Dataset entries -
Content starts

Lemma fields_lt t1 t2 :
  0 <= t1 → t1 / 1000000 < t2 / 1000000 → fields_compare (civil_of t1) (civil_of t2) = Lt.
Proof.
  intros H1 H12. pose proof (civil_bounds t1 H1) as B1. pose proof (civil_bounds t2) as B2.
  cbv zeta in *. destruct (civil_of t1) as [y1 m1 d1 h1 i1 s1 u1], (civil_of t2) as [y2 m2 d2 h2 i2 s2 u2].
  cbn [year month day hour minute second microsecond] in *. destruct B1 as (? & ? & ? & O1 & ? & ? & ? & S1 & _).
  destruct B2 as (? & ? & ? & O2 & ? & ? & ? & S2 & _); [lia|].
  set (n1 := t1 / 86400000000) in *. set (n2 := t2 / 86400000000) in *.
  assert (n1 < n2 ∨ n1 = n2 ∧ t1 mod 86400000000 / 1000000 < t2 mod 86400000000 / 1000000) as Hn by (unfold n1, n2; lia).
  rewrite <- S1, <- S2 in Hn. clear S1 S2 H12. clearbody n1 n2. unfold fields_compare. simpl. unfold ymd2ord in *.
  destruct (Z.compare_spec y1 y2) as [->|Hy|Hy]; [|done|].
  - destruct (Z.compare_spec m1 m2) as [->|Hm|Hm]; [|done|].
    + destruct (Z.compare_spec d1 d2) as [->|Hd|Hd]; [|done|lia]. simpl.
      destruct (Z.compare_spec h1 h2), (Z.compare_spec i1 i2), (Z.compare_spec s1 s2); simpl; (done || lia).
    + pose proof (month_mono y2 m2 m1). lia.
  - pose proof (days_before_year_mono y2 y1 Hy). pose proof (days_before_year_mono y2 (y2 + 1)).
    assert (days_before_month m2 + Z.b2z ((2 <? m2) && is_leap y2) + month_length y2 m2 <= 365 + Z.b2z (is_leap y2)) as Hend.
    { pose proof (month_mono y2 m2 12). destruct (decide (m2 = 12)) as [->|]; [|].
      - unfold month_length. change (days_in_month 12) with 31. change (days_before_month 12) with 334.
        destruct (is_leap y2); simpl; lia.
      - assert (days_before_month 12 = 334) as E by done. rewrite E in *. destruct (is_leap y2); simpl in *; lia. }
    assert (0 <= days_before_month m1).
    { unfold days_before_month. repeat case_match; lia. }
    destruct ((2 <? m1) && is_leap y1); simpl in *; lia.
Qed.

Content ends

Exercise description -
Repeat word for word from the line holding "set (n1 := t1" down to the last line above, including both.

Solution to this task -
  set (n1 := t1 / 86400000000) in *. set (n2 := t2 / 86400000000) in *.
  assert (n1 < n2 ∨ n1 = n2 ∧ t1 mod 86400000000 / 1000000 < t2 mod 86400000000 / 1000000) as Hn by (unfold n1, n2; lia).
  rewrite <- S1, <- S2 in Hn. clear S1 S2 H12. clearbody n1 n2. unfold fields_compare. simpl. unfold ymd2ord in *.
  destruct (Z.compare_spec y1 y2) as [->|Hy|Hy]; [|done|].
  - destruct (Z.compare_spec m1 m2) as [->|Hm|Hm]; [|done|].
    + destruct (Z.compare_spec d1 d2) as [->|Hd|Hd]; [|done|lia]. simpl.
      destruct (Z.compare_spec h1 h2), (Z.compare_spec i1 i2), (Z.compare_spec s1 s2); simpl; (done || lia).
    + pose proof (month_mono y2 m2 m1). lia.
  - pose proof (days_before_year_mono y2 y1 Hy). pose proof (days_before_year_mono y2 (y2 + 1)).
    assert (days_before_month m2 + Z.b2z ((2 <? m2) && is_leap y2) + month_length y2 m2 <= 365 + Z.b2z (is_leap y2)) as Hend.
    { pose proof (month_mono y2 m2 12). destruct (decide (m2 = 12)) as [->|]; [|].
      - unfold month_length. change (days_in_month 12) with 31. change (days_before_month 12) with 334.
        destruct (is_leap y2); simpl; lia.
      - assert (days_before_month 12 = 334) as E by done. rewrite E in *. destruct (is_leap y2); simpl in *; lia. }
    assert (0 <= days_before_month m1).
    { unfold days_before_month. repeat case_match; lia. }
    destruct ((2 <? m1) && is_leap y1); simpl in *; lia.
Qed.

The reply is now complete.